Keene State College students walk down Appian Way between classes. Hannah Schroeder / Keene Sentinel file

By DAVID BROOKS

Monitor staff

Published: 06-12-2024 5:12 PM

New England College and four other New Hampshire schools have joined a regional program that says they will automatically accept most students who have an associate degree from a state community college. 

The Transfer Guarantee Program, overseen by the New England Board of Higher Education, just launched in New Hampshire, Maine and Vermont after running in the three southern New England states since 2021. It will go into effect for New Hampshire students entering this fall.

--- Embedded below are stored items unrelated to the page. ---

(* ===== verification/SignalPolicyProofs.v ===== *)
(** * The lease of the reserved signal

    What every operation of [SignalPolicy] does to the state, as equations up to
    [errno], and the theorems on the search for a free signal, the cookies, the
    setting and the raw sets. *)

From Stdlib Require Import ZArith Lia String.
From stdpp Require Import base list gmap strings.
From S2P Require Import Prelude TargetSelector EnvParser ExecMemory ExecEnv SignalPolicy.
Import Policy.
#[local] Open Scope Z_scope.

Module PolicyProofs.

(** ** Running the monad *)

Lemma bind_some {A B} (m : SM A) (f : A -> SM B) w a w1 :
  m w = Some (a, w1) -> (m ≫= f) w = f a w1.
Proof. intros H. unfold mbind, sm_bind. by rewrite H. Qed.

Lemma bind_inv {A B} (m : SM A) (f : A -> SM B) w b w' :
  (m ≫= f) w = Some (b, w') -> exists a w1, m w = Some (a, w1) /\ f a w1 = Some (b, w').
Proof. unfold mbind, sm_bind. destruct (m w) as [[a w1]|]; [eauto | discriminate]. Qed.

Lemma ret_inv {A} (a b : A) w w' : (mret a : SM A) w = Some (b, w') -> b = a /\ w' = w.
Proof. unfold mret, sm_ret. by intros [= -> ->]. Qed.

(** One step of a run: the head of a sequence that computes by itself. *)
Ltac smstep :=
  match goal with
  | |- context [(gets ?f ≫= ?k) ?w] => rewrite (bind_some (gets f) k w (f w) w eq_refl)
  | |- context [(modify ?f ≫= ?k) ?w] => rewrite (bind_some (modify f) k w tt (f w) eq_refl)
  | |- context [(@mret SM _ _ ?a ≫= ?k) ?w] => rewrite (bind_some (mret a) k w a w eq_refl)
  end.
Ltac smstep_in H :=
  match type of H with
  | context [(gets ?f ≫= ?k) ?w] => rewrite (bind_some (gets f) k w (f w) w eq_refl) in H
  | context [(modify ?f ≫= ?k) ?w] => rewrite (bind_some (modify f) k w tt (f w) eq_refl) in H
  | context [(@mret SM _ _ ?a ≫= ?k) ?w] => rewrite (bind_some (mret a) k w a w eq_refl) in H
  end.

(** ** Changes of the kernel's part *)

(** Equal but for dispositions, pending refusals and [errno]. *)
Definition kernel_change (w w' : world) : Prop :=
  w' = set_errno (errno w') (set_actions (actions w') (refusals w') w).

Lemma kernel_change_refl w : kernel_change w w.
Proof. by destruct w. Qed.

Lemma internal_roundtrip w : 0 <= internal_depth w ->
  peak_signal_policy_leave_internal (set_internal (internal_depth w + 1) w) = Some (tt, w).
Proof.
  intros H. unfold peak_signal_policy_leave_internal, modify.
  destruct w as [? ? ? ? ? ? ? ? ? d]; cbn in *. destruct (Z.ltb_spec 0 (d + 1)); [|lia].
  by replace (d + 1 - 1) with d by lia.
Qed.

Lemma rt_valid s : rt_signal s = true -> sigaction_valid s = true /\ (s =? SIGKILL) = false /\ (s =? SIGSTOP) = false /\ 0 < s.
Proof.
  unfold rt_signal, sigaction_valid, valid_signal, SIGRTMIN, SIGRTMAX, NSIG, SIGKILL, SIGSTOP. intros H.
  apply andb_true_iff in H as [H1 H2]. apply Z.leb_le in H1. apply Z.leb_le in H2.
  repeat split; try lia; repeat (apply andb_true_iff; split);
    try (apply negb_true_iff; apply Z.eqb_neq); try apply Z.ltb_lt; try (apply Z.eqb_neq); lia.
Qed.

Lemma rt_range s : rt_signal s = true <-> 34 <= s <= 64.
Proof. unfold rt_signal, SIGRTMIN, SIGRTMAX. rewrite andb_true_iff, !Z.leb_le. lia. Qed.

Lemma query_spec s w : rt_signal s = true -> real_sigaction s None w = Some ((0, action_of w s), w).
Proof.
  intros H. destruct (rt_valid s H) as (Hv & _). unfold real_sigaction. smstep. rewrite Hv. cbn. done.
Qed.

Section Policy.
Context (p : process).

Lemma available_spec s w : rt_signal s = true -> 0 <= internal_depth w ->
  peak_signal_policy_signal_is_available p s w =
    Some (resolved p "sigaction" && bool_decide (sa_handler (action_of w s) = SIG_DFL), w).
Proof.
  intros Hs Hd. unfold peak_signal_policy_signal_is_available.
  destruct (resolved p "sigaction"); [|done]. cbn [negb].
  unfold internally, peak_signal_policy_enter_internal.
  erewrite bind_some; [|smstep; erewrite bind_some by (by apply query_spec);
    erewrite bind_some by (by apply internal_roundtrip); reflexivity].
  cbn. by destruct w.
Qed.

Definition settable (s : Z) : bool := sigaction_valid s && negb ((s =? SIGKILL) || (s =? SIGSTOP)).

Lemma rt_settable s : rt_signal s = true -> settable s = true.
Proof. intros H. destruct (rt_valid s H) as (Hv & Hk & Ht & _). unfold settable. by rewrite Hv, Hk, Ht. Qed.

Definition stored (a : sigaction_t) : sigaction_t := mkAction (sa_handler a) (sa_flags a) (Z.ldiff (sa_mask a) unblockable).

(** What changing a disposition does: it is refused or it is done. *)
Lemma change_spec s a w : settable s = true ->
  exists rc old w', real_sigaction s (Some a) w = Some ((rc, old), w') /\ kernel_change w w' /\
    ((rc = 0 /\ old = action_of w s /\ actions w' = <[s := stored a]> (actions w)) \/
     (rc = -1 /\ actions w' = actions w /\ refusals w <> [])) /\
    (refusals w = [] -> refusals w' = [] /\ rc = 0).
Proof.
  unfold settable. intros [Hv Hk%negb_true_iff]%andb_true_iff.
  unfold real_sigaction, take_refusal. smstep. rewrite Hv, Hk. cbn.
  destruct (refusals w) as [|[|] rest] eqn:Hr; destruct w; cbn in *; subst;
    unfold mbind, sm_bind; cbn;
    do 3 eexists; (split; [reflexivity|]); (split; [reflexivity|]); cbn; split; eauto 6; try done.
  all: right; done.
Qed.

(** A step of the calling thread that leaves its depth alone, as an internal one. *)
Lemma internally_run {A} (m : SM A) w (a : A) w1 : 0 <= internal_depth w ->
  m (set_internal (internal_depth w + 1) w) = Some (a, w1) -> internal_depth w1 = internal_depth w + 1 ->
  internally m w = Some (a, set_internal (internal_depth w) w1).
Proof.
  intros Hd Hm Hi. unfold internally, peak_signal_policy_enter_internal. smstep. rewrite (bind_some _ _ _ _ _ Hm).
  unfold peak_signal_policy_leave_internal. smstep. rewrite Hi.
  destruct (Z.ltb_spec 0 (internal_depth w + 1)); [|lia]. by replace (internal_depth w + 1 - 1) with (internal_depth w) by lia.
Qed.

Lemma internal_change_spec s a w : settable s = true -> 0 <= internal_depth w ->
  exists rc old w', internally (real_sigaction s (Some a)) w = Some ((rc, old), w') /\ kernel_change w w' /\
    ((rc = 0 /\ actions w' = <[s := stored a]> (actions w)) \/
     (rc = -1 /\ actions w' = actions w /\ refusals w <> [])) /\
    (refusals w = [] -> refusals w' = []).
Proof.
  intros Hs Hd. destruct (change_spec s a (set_internal (internal_depth w + 1) w) Hs) as (rc & old & w' & Hrun & Hk & Hc & Hr).
  exists rc, old, (set_internal (internal_depth w) w'). split.
  { apply internally_run; [done|done|]. unfold kernel_change in Hk. rewrite Hk. done. }
  split.
  { unfold kernel_change in *. rewrite Hk. by destruct w. }
  split; [|intros H; by apply Hr]. destruct Hc as [(-> & _ & Ha)|(-> & Ha & Hne)]; [left|right]; done.
Qed.

Definition protective_action (s : Z) : sigaction_t :=
  mkAction peak_signal_policy_protective_handler (Z.lor SA_SIGINFO SA_RESTART)
    (Z.ldiff (sigaddset sigemptyset s) unblockable).

Lemma install_spec s w : rt_signal s = true -> 0 <= internal_depth w ->
  exists b w', peak_signal_policy_install_protective_handler p s w = Some (b, w') /\ kernel_change w w' /\
    actions w' = (if b : bool then <[s := protective_action s]> (actions w) else actions w) /\
    (b = true -> resolved p "sigaction" = true) /\
    (refusals w = [] -> refusals w' = [] /\ b = resolved p "sigaction").
Proof.
  intros Hs Hd. unfold peak_signal_policy_install_protective_handler.
  destruct (resolved p "sigaction") eqn:Hres; cbn [negb].
  - destruct (internal_change_spec s (mkAction peak_signal_policy_protective_handler (Z.lor SA_SIGINFO SA_RESTART) (sigaddset sigemptyset s))
                w (rt_settable s Hs) Hd) as (rc & old & w' & Hrun & Hk & Hc & Hr).
    rewrite (bind_some _ _ _ _ _ Hrun). destruct Hc as [[-> Ha]|(-> & Ha & Hne)]; cbn.
    + exists true, w'. split; [done|]. split; [done|]. split; [done|]. split; [done|]. auto.
    + exists false, w'. split; [done|]. split; [done|]. split; [done|]. split; [done|]. intros He. by destruct (Hne He).
  - exists false, w. split; [done|]. split; [apply kernel_change_refl|]. done.
Qed.

Lemma restore_spec s w : rt_signal s = true -> 0 <= internal_depth w ->
  exists b w', peak_signal_policy_restore_default_handler p s w = Some (b, w') /\ kernel_change w w' /\
    actions w' = (if b : bool then <[s := default_action]> (actions w) else actions w) /\
    (refusals w = [] -> refusals w' = [] /\ b = resolved p "sigaction").
Proof.
  intros Hs Hd. destruct (rt_valid s Hs) as (_ & _ & _ & Hpos).
  unfold peak_signal_policy_restore_default_handler. destruct (Z.leb_spec s 0); [lia|].
  destruct (resolved p "sigaction") eqn:Hres; cbn [negb].
  - destruct (internal_change_spec s default_action w (rt_settable s Hs) Hd) as (rc & old & w' & Hrun & Hk & Hc & Hr).
    rewrite (bind_some _ _ _ _ _ Hrun). destruct Hc as [[-> Ha]|(-> & Ha & Hne)]; cbn.
    + exists true, w'. split; [done|]. split; [done|]. split; [done|]. auto.
    + exists false, w'. split; [done|]. split; [done|]. split; [done|]. intros He. by destruct (Hne He).
  - exists false, w. split; [done|]. split; [apply kernel_change_refl|]. done.
Qed.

“What this initiative did is to make it easier to transfer. You don’t have to look at every course one by one but start to take in groups of courses,” said Patricia Corbett, Vice President of Academic Affairs at New England College, who served on the steering committee that made the initiative possible in New Hampshire.

It’s possible that not all credits will transfer, Corbett said, depending on the academic topic.

“If someone had, say, an automotive degree” from a two-year community college. “One hundred percent of those credits wouldn’t necessarily go into the nursing program, but there would be value in general education requirements, like composition, intro to psychology. Those could come in,” she said.

An analysis of the three years that the transfer program has run in Massachusetts, Connecticut and Rhode Island found that students who transferred into four-year schools stuck with it – a 92% retention rate – and that 89 had obtained four-year bachelor degrees so far.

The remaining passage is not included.